#### YOUR TASK:
Collect every line below that contains the word "Lemma".

#### INPUT DATA:
(** Offsets are small: sums do not wrap and no offset is [NONE]. *)
Lemma hrep_bounds (a : arena C) bl fl : hrep a bl fl -> 64 <= hc_mapped_size (ar_heap a) < UTAMO_HEAP_NONE /\
  hc_base (ar_heap a) + hc_max_size (ar_heap a) <= UINT64_MAX /\ 0 < hc_base (ar_heap a) /\
  hc_mapped_size (ar_heap a) <= hc_max_size (ar_heap a).
Proof. intros [[] _ _ _ _ _ _ _]. unfold UTAMO_HEAP_NONE, SIZE_MAX. lia. Qed.

Lemma hrep_length (a : arena C) bl fl : hrep a bl fl -> (length bl < max_blocks a)%nat.
Proof.
  intros [[] Hsz Hok _ _ _ _ _]. pose proof (bsum_length bl Hok). unfold max_blocks.
  enough (Z.of_nat (length bl) <= hc_mapped_size (ar_heap a) / 64) by lia. apply Z.div_le_lower_bound; lia.
Qed.

Lemma sorted_cons_inv (o : Z) fl : StronglySorted Z.lt (o :: fl) -> StronglySorted Z.lt fl /\ forall x, x ∈ fl -> o < x.
Proof. intros Hs. apply StronglySorted_inv in Hs as [Hs Hf]. split; [done|]. by apply Forall_forall. Qed.

Lemma sorted_app_inv l1 l2 : StronglySorted Z.lt (l1 ++ l2) <->
  StronglySorted Z.lt l1 /\ StronglySorted Z.lt l2 /\ forall x y, x ∈ l1 -> y ∈ l2 -> x < y.
Proof.
  induction l1 as [|o l1 IH]; cbn [app].
  - split; [|tauto]. intros Hs. split_and!; [constructor|done|by intros x y ?%elem_of_nil].
  - split.
    + intros [Hs Hf]%StronglySorted_inv. apply IH in Hs as (Hs1 & Hs2 & Hs3). rewrite Forall_app, !Forall_forall in Hf.
      destruct Hf as [Hf1 Hf2]. split_and!; [constructor; [done|by apply Forall_forall]|done|].
      intros x y [->|Hx]%elem_of_cons Hy; [by apply Hf2|by apply Hs3].
    + intros ([Hs1 Hf]%StronglySorted_inv & Hs2 & Hs3). constructor.
      * apply IH. split_and!; try done. intros x y Hx Hy. apply Hs3; [by right|done].
      * apply Forall_app. split; [done|]. apply Forall_forall. intros y Hy. apply Hs3; [by left|done].
Qed.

#### EXPECTED ANSWER:
Lemma hrep_bounds (a : arena C) bl fl : hrep a bl fl -> 64 <= hc_mapped_size (ar_heap a) < UTAMO_HEAP_NONE /\
Lemma hrep_length (a : arena C) bl fl : hrep a bl fl -> (length bl < max_blocks a)%nat.
Lemma sorted_cons_inv (o : Z) fl : StronglySorted Z.lt (o :: fl) -> StronglySorted Z.lt fl /\ forall x, x ∈ fl -> o < x.
Lemma sorted_app_inv l1 l2 : StronglySorted Z.lt (l1 ++ l2) <->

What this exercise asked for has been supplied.